President+and+CEO+Kwang-Wu+Kim+discussed+with+the+college%E2%80%99s+Student+Government+Association%C2%A0his+personal+vision+of+the+student+center%2C+scheduled+for+completion+by+the+Fall+2018+Semester.

Santiago Covarrubias

President and CEO Kwang-Wu Kim discussed with the college’s Student Government Association his personal vision of the student center, scheduled for completion by the Fall 2018 Semester.

By Campus Editor

Columbia’s administration and board of trustees say they are making headway on delivering on the college’s promise to build a fully functional student center capable of providing a central location to gather and collaborate by the Fall 2018 Semester.

Plans and concepts for the new four-story student center were presented to the college’s Student Government Association Feb. 16 by the Chicago-based architecture firm Solomon Cordwell Buenz following the firm’s 11-week planning process.

The four-story center will be a space of “inclusion” for students to “gather, collaborate and explore,” according to SCB’s program mission statement.

Ted Strand, principal of SCB, praised the collegewide involvement in the phase. 

“Most of the time, when we go onto a campus, [the planning process] is a very top-down decision,” Strand said. “That was not the case here at Columbia.”

Some highlights of the plan include a larger fitness center, a dining hall, various study rooms and lounge areas, a large multipurpose room for events and a floor designated for collaboration and career support.

“[We needed] to create a space that helped advance the experience of being a student at Columbia,” said President and CEO Kwang-Wu Kim, who was on hand for the presentation. “Not just a fun building or recreation center, but something unique to Columbia.”

Kim said the center will cost an estimated $35 million to $45 million, which could not possibly be supported by the college’s current operating budget. 

He said the college’s board of trustees is instead developing a model to finance the center, which could include capital fundraising initiatives and using revenue from the college’s endowment of more than $142 million. 

After the cost of the center is established, the college will send out a national request for qualified architectural firms. Those requests are expected to draw bids from various firms who will pitch specific designs.

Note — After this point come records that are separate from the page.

Notation "x <- m ;; k" := (bind m (fun x => k))
  (at level 61, m at next level, right associativity).
Notation "m ;;; k" := (bind m (fun _ => k))
  (at level 61, right associativity).

Definition typeError (msg : string) : JsError := mkError msg "ERR_INVALID_ARG_TYPE" false.

Definition fsError (code : string) : JsError := mkError code code false.

(** [fs.realpathSync(p)] *)
Definition realpathSync (p : path) : Run path :=
  emit (Realpath p) ;;;
  fun fs => match realpath fs p with
            | Some q => ret q fs
            | None => throw (fsError "ENOENT") fs
            end.

(** [fs.existsSync(p)] *)
Definition existsSync (p : path) : Run bool :=
  emit (Exists p) ;;; fun fs => ret (exists_ fs p) fs.

(** [fs.statSync(p).isDirectory()] *)
Definition statIsDirectory (p : path) : Run bool :=
  emit (Stat p) ;;;
  fun fs => match isDirectory fs p with
            | Some b => ret b fs
            | None => throw (fsError "ENOENT") fs
            end.

(** [fs.readJsonSync(p)] *)
Definition readJsonSync (p : path) : Run Json :=
  emit (ReadJson p) ;;;
  fun fs => match readJson fs p with
            | Some j => ret j fs
            | None => throw (fsError "EJSON") fs
            end.

(** [await fs.access(p, fs.constants.W_OK)] *)
Definition access (p : path) : Run unit :=
  emit (Access p) ;;;
  fun fs => if writable fs p then ret tt fs else throw (fsError "EACCES") fs.

(** [path.resolve(base, v)] throws a [TypeError] unless [v] is a string. *)
Definition pathResolve (base : path) (v : JsValue) : Run path :=
  match v with
  | JsStr s => ret (Path.resolve base s)
  | _ => throw (typeError "The paths argument must be of type string")
  end.

(** [a || b] *)
Definition jsOr (a b : JsValue) : JsValue := if truthy a then a else b.

(** [AVAILABLE_TEMPLATES.includes(v)] *)
Definition includesValue (xs : list string) (v : JsValue) : bool :=
  match v with JsStr s => includes xs s | _ => false end.

Section Collaborating.

Variable env : Collaborators.

(** [await inquirer.prompt(questions)]: the answers hold a key for each
    question whose [when] is true.  The [validate] callback of the first
    question only decides which input the user can submit; the reply holds
    the input that was submitted. *)
Definition inquirerPrompt (askName askTemplate : bool) : Run (JsValue * JsValue) :=
  emit (Asked askName askTemplate) ;;;
  match prompt env askName askTemplate with
  | Answered n t =>
      ret (if askName then JsStr n else JsUndefined,
           if askTemplate then JsStr t else JsUndefined)
  | PromptRejected e => throw e
  end.

(** [await degit(coordinate, ...).clone(dest)] *)
Definition degitClone (coordinate : string) (dest : path) : Run unit :=
  emit (Fetch coordinate dest) ;;;
  fun fs => match clone env coordinate dest fs with
            | Cloned fs' => mkResult (Return tt) fs' []
            | CloneFailed e fs' => mkResult (Throw e) fs' []
            end.

(** [await fs.remove(p)] *)
Definition fsRemove (p : path) : Run unit :=
  emit (Remove p) ;;;
  fun fs => match remove env p fs with
            | Removed => mkResult (Return tt) (removeTree p fs) []
            | RemoveFailed e fs' => mkResult (Throw e) fs' []
            end.

End Collaborating.

(** The exit status of the process after a run: [process.exit(code)], or 0
    when the program runs to its end, or 1 for an uncaught error. *)
Definition exitStatus {A} (r : Result A) : Z :=
  match outcome r with
  | Exit c => c
  | Return _ => 0%Z
  | Throw _ => 1%Z
  end.

(** The result of validating a project name at the prompt: [true] or the
    message shown to the user. *)
Inductive Validation : Type :=
| Accepted
| Rejected (msg : string).

(** ** The confinement variant (first document of [index.js]) *)
Module Confinement.

Definition lifecycleKeys : list string :=
  ["preinstall"; "install"; "postinstall"; "prepublish"; "prepare"].

Section WithEnv.

Variable env : Collaborators.

(** The manifest scan, lines 53-78: the [try] block either executes
    [return "base"] (in its [catch]) or falls through ([None]). *)
Definition scanManifest (name : string) (tplPkgPath : path) : Run (option string) :=
  tryCatch
    (tplPkg <- readJsonSync tplPkgPath ;;
     match (if jsonTruthy tplPkg then getScripts tplPkg else None) with
     | Some scripts =>
         if jsonTruthy scripts then
           let found := filter (hasOwnProperty scripts) lifecycleKeys in
           when (negb (length found =? 0)%nat) (log (LifecycleWarning name found)) ;;;
           ret None
         else ret None
     | None => ret None
     end)
    (fun _ => ret (Some "base")).

(** The body of the outer [try], lines 31-79: [Some v] when it executes
    [return v], [None] when control leaves the block at its end. *)
Definition confine (name : string) : Run (option string) :=
  let templatesRoot := Path.resolve (dirname env) ".." in
  let resolved := Path.resolve templatesRoot ("template-" ++ name) in
  realTemplatesRoot <- realpathSync templatesRoot ;;
  realResolved <- realpathSync resolved ;;
  let relative := Path.relative realTemplatesRoot realResolved in
  if startsWith relative ".."
     || (Path.isAbsolute relative
         && negb (startsWith (Path.render realResolved) (Path.render realTemplatesRoot)))
  then ret (Some "base") else
  there <- existsSync realResolved ;;
  if negb there then ret (Some "base") else
  isDir <- statIsDirectory realResolved ;;
  if negb isDir then ret (Some "base") else
  let tplPkgPath := Path.join realResolved "package.json" in
  hasManifest <- existsSync tplPkgPath ;;
  if hasManifest then scanManifest name tplPkgPath else ret None.

(** [function validateTemplate(t)], lines 22-85. *)
Definition validateTemplate (t : JsValue) : Run string :=
  match t with
  | JsStr s =>
      if negb (truthy t) then ret "base" else
      let name := normalize s in
      if negb (templateNameRe name) then ret "base" else
      returned <- tryCatch (confine name) (fun _ => ret (Some "base")) ;;
      match returned with
      | Some v => ret v
      | None => ret name
      end
  | _ => ret "base"
  end.

(** The [validate] callback of the project-name question, lines 97-102. *)
Definition validate (input : string) : Validation :=
  if isEmpty input || isEmpty (trim input)
  then Rejected "Project name is required"
  else Accepted.

(** The callback of [.then], lines 113-176. *)
Definition afterPrompt (projectName template : JsValue)
           (answers : JsValue * JsValue) : Run unit :=
  log (ShowAnswers (fst answers) (snd answers)) ;;;
  let projectName := jsOr projectName (fst answers) in
  finalTemplate <- validateTemplate template ;;
  when (strictNeqStr finalTemplate template) (log (InvalidTemplate template)) ;;;
  let template := finalTemplate in
  log (Creating projectName template) ;;;
  projectPath <- pathResolve (cwd env) projectName ;;
  there <- existsSync projectPath ;;
  (if there then log (DirectoryExists projectName) ;;; exit 1 else ret tt) ;;;
  let templatePath :=
    Path.resolve (Path.resolve (dirname env) "..") ("template-" ++ template) in
  found <- existsSync templatePath ;;
  (if negb found then log (TemplateMissing template) ;;; exit 1 else ret tt) ;;;
  log (ShowPaths projectPath templatePath) ;;;
  emit (Spin SpinStart) ;;;
  tryCatch
    (degitClone env "fraanlol/template-base" projectPath ;;;
     emit (Spin SpinSucceed))
    (fun err =>
       emit (Spin SpinFail) ;;;
       log (ShowError err) ;;;
       exit 1).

The seven general spaces and units planned to be in the center are: student life, performance and events, collaboration and exploration, resources, dining and retail, wellness and outdoor space, according to the firm.

Richard Tepp, an architect and project manager for SCB, said the target size for the center is 104,000 square feet. He added that the firm did not want the center to be too big or small, but a place that would be active and manageable.

The ground floor is projected to be largely an active floor containing the dining area, the welcome center to be potentially known as the “Front Door,” a retail space, and restrooms, including gender-neutral restrooms. 

The second floor is planned as largely a community space, containing a fitness center twice the size of the college’s current fitness center. It would also be home to the SGA and other student organizations, a multicultural and international center, a radio studio for students across majors, and a recreational lounge area.

The third floor is expected to be a collaboration and resource floor containing the recently announced Career Center, various spaces for creation-friendly study rooms, digital creation labs and recording studios and booths. 

The fourth floor is planned to contain a multipurpose room that will hold approximately 1,300 people standing, which is five times the capacity of the Conaway Center, located at 1104 S. Wabash Ave.

The firm also mentioned the potential of a rooftop space that would house the Papermaker’s Garden and an outdoor lounge. It is yet to be determined whether or not the rooftop space could accommodate any sort of greenhouse for the city’s harsh winter months.

More details will be available as the design phase progresses in accordance with the chosen design firm. 

While the firm has offered to bid for the programming phase, the college has yet to ask the firm to move on to the design phase. Tepp said the college will put out a request for proposal that design firms can respond to with their own ideas for the building aesthetic.  

Tepp said SCB will respond to the request and hopes to remain involved because the team has been working with Columbia’s conceptualization of the center thus far.

“During the design process, needs will change,” Tepp said. “When it gets built, needs will change. When we start designing, if we get to design [the center], it would be a very flexible building.”